Stored data entries
----

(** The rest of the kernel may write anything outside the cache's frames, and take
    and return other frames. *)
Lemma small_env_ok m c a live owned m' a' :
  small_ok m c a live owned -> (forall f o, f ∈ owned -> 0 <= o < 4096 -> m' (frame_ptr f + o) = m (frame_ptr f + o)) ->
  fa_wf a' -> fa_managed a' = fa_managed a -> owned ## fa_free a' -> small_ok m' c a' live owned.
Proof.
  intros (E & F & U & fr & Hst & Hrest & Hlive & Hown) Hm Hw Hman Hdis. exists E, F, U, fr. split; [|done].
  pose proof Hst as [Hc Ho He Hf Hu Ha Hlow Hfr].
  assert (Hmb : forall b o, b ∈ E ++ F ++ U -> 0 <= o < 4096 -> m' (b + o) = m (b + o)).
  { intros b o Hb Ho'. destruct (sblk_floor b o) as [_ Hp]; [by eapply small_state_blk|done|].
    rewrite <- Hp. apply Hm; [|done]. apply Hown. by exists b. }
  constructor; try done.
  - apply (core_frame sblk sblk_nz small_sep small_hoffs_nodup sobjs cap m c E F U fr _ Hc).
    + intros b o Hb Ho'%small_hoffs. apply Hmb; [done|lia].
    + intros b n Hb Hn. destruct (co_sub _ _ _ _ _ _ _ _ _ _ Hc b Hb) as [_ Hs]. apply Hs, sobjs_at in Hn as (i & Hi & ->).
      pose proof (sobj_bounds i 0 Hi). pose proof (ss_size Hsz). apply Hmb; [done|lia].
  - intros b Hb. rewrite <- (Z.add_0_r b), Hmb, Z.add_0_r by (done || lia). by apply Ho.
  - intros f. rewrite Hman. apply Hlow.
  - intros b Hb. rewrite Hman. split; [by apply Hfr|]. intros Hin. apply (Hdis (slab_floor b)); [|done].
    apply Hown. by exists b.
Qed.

----

Task statement —
Search the records above for the string "owned". Report each line that has it.

The completed task —
Lemma small_env_ok m c a live owned m' a' :
  small_ok m c a live owned -> (forall f o, f ∈ owned -> 0 <= o < 4096 -> m' (frame_ptr f + o) = m (frame_ptr f + o)) ->
  fa_wf a' -> fa_managed a' = fa_managed a -> owned ## fa_free a' -> small_ok m' c a' live owned.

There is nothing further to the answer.